- **DATA SUPPLIED**

Lemma prefix_lower p : forall s,
  caseless p -> String.prefix p (Str.lower s) = String.prefix p s.
Proof.
  induction p as [| a p IH]; intros s Hp; [destruct s; reflexivity |].
  destruct Hp as [Ha Hp]. destruct s as [| c s]; [reflexivity |].
  cbn [Str.lower String.prefix].
  destruct (ascii_dec a (Str.lower_char c)) as [E | N];
    destruct (ascii_dec a c) as [E' | N'].
  - apply IH, Hp.
  - exfalso. apply N'. symmetry. apply Ha. symmetry. exact E.
  - exfalso. apply N. symmetry. apply Ha. symmetry. exact E'.
  - reflexivity.
Qed.

Lemma boundary_lower s : Dental_Clinic.boundary (Str.lower s) = Dental_Clinic.boundary s.
Proof.
  unfold Dental_Clinic.boundary. rewrite !prefix_lower; [reflexivity | |];
    cbn; repeat split; try apply lower_char_equals; try apply lower_char_line_feed.
Qed.

Lemma pieces_lower s :
  Dental_Clinic.pieces (Str.lower s) = map Str.lower (Dental_Clinic.pieces s).
Proof.
  induction s as [| c s IH]; [reflexivity |].
  cbn [Str.lower Dental_Clinic.pieces]. rewrite boundary_lower, IH.
  destruct (Dental_Clinic.boundary s); [reflexivity |].
  destruct (Dental_Clinic.pieces s); reflexivity.
Qed.

Lemma lower_lstrip s : Str.lower (Str.lstrip s) = Str.lstrip (Str.lower s).
Proof.
  induction s as [| c s IH]; [reflexivity |].
  cbn [Str.lstrip Str.lower]. rewrite lower_char_space.
  destruct (Str.isspace c); [exact IH | reflexivity].
Qed.

Lemma lower_rstrip s : Str.lower (Str.rstrip s) = Str.rstrip (Str.lower s).
Proof.
  induction s as [| c s IH]; [reflexivity |].
  cbn [Str.lower]. rewrite !rstrip_cons, <- IH, lower_char_space.
  destruct (Str.rstrip s); cbn [Str.lower]; [destruct (Str.isspace c) |]; reflexivity.
Qed.

Lemma lower_strip s : Str.lower (Str.strip s) = Str.strip (Str.lower s).
Proof. unfold Str.strip. rewrite lower_rstrip, lower_lstrip. reflexivity. Qed.

(** A stripped, non-empty query begins with a character that is not white
    space and has no white space at its end. *)
Lemma query_tight entry :
  Str.nonempty (Str.lower (Str.strip entry)) = true ->
  (exists c q, Str.lower (Str.strip entry) = String c q /\ Str.isspace c = false)
  /\ Str.rstrip (Str.lower (Str.strip entry)) = Str.lower (Str.strip entry).
Proof.
  intros Hq. split.
  - unfold Str.strip in *.
    destruct (lstrip_shape entry) as [E | [c [s' [E Sp]]]]; rewrite E in *; [discriminate |].
    destruct (rstrip_head c s' Sp) as [r R]. rewrite R. cbn [Str.lower].
    eexists. eexists. split; [reflexivity |]. rewrite lower_char_space. exact Sp.
  - rewrite <- lower_rstrip. unfold Str.strip. rewrite rstrip_idem. reflexivity.
Qed.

- **BRIEF**
Extract each line from the listing above, please, and repeat it exactly.

- **ANSWER SPACE**
Lemma prefix_lower p : forall s,
  caseless p -> String.prefix p (Str.lower s) = String.prefix p s.
Proof.
  induction p as [| a p IH]; intros s Hp; [destruct s; reflexivity |].
  destruct Hp as [Ha Hp]. destruct s as [| c s]; [reflexivity |].
  cbn [Str.lower String.prefix].
  destruct (ascii_dec a (Str.lower_char c)) as [E | N];
    destruct (ascii_dec a c) as [E' | N'].
  - apply IH, Hp.
  - exfalso. apply N'. symmetry. apply Ha. symmetry. exact E.
  - exfalso. apply N. symmetry. apply Ha. symmetry. exact E'.
  - reflexivity.
Qed.

Lemma boundary_lower s : Dental_Clinic.boundary (Str.lower s) = Dental_Clinic.boundary s.
Proof.
  unfold Dental_Clinic.boundary. rewrite !prefix_lower; [reflexivity | |];
    cbn; repeat split; try apply lower_char_equals; try apply lower_char_line_feed.
Qed.

Lemma pieces_lower s :
  Dental_Clinic.pieces (Str.lower s) = map Str.lower (Dental_Clinic.pieces s).
Proof.
  induction s as [| c s IH]; [reflexivity |].
  cbn [Str.lower Dental_Clinic.pieces]. rewrite boundary_lower, IH.
  destruct (Dental_Clinic.boundary s); [reflexivity |].
  destruct (Dental_Clinic.pieces s); reflexivity.
Qed.

Lemma lower_lstrip s : Str.lower (Str.lstrip s) = Str.lstrip (Str.lower s).
Proof.
  induction s as [| c s IH]; [reflexivity |].
  cbn [Str.lstrip Str.lower]. rewrite lower_char_space.
  destruct (Str.isspace c); [exact IH | reflexivity].
Qed.

Lemma lower_rstrip s : Str.lower (Str.rstrip s) = Str.rstrip (Str.lower s).
Proof.
  induction s as [| c s IH]; [reflexivity |].
  cbn [Str.lower]. rewrite !rstrip_cons, <- IH, lower_char_space.
  destruct (Str.rstrip s); cbn [Str.lower]; [destruct (Str.isspace c) |]; reflexivity.
Qed.

Lemma lower_strip s : Str.lower (Str.strip s) = Str.strip (Str.lower s).
Proof. unfold Str.strip. rewrite lower_rstrip, lower_lstrip. reflexivity. Qed.

(** A stripped, non-empty query begins with a character that is not white
    space and has no white space at its end. *)
Lemma query_tight entry :
  Str.nonempty (Str.lower (Str.strip entry)) = true ->
  (exists c q, Str.lower (Str.strip entry) = String c q /\ Str.isspace c = false)
  /\ Str.rstrip (Str.lower (Str.strip entry)) = Str.lower (Str.strip entry).
Proof.
  intros Hq. split.
  - unfold Str.strip in *.
    destruct (lstrip_shape entry) as [E | [c [s' [E Sp]]]]; rewrite E in *; [discriminate |].
    destruct (rstrip_head c s' Sp) as [r R]. rewrite R. cbn [Str.lower].
    eexists. eexists. split; [reflexivity |]. rewrite lower_char_space. exact Sp.
  - rewrite <- lower_rstrip. unfold Str.strip. rewrite rstrip_idem. reflexivity.
Qed.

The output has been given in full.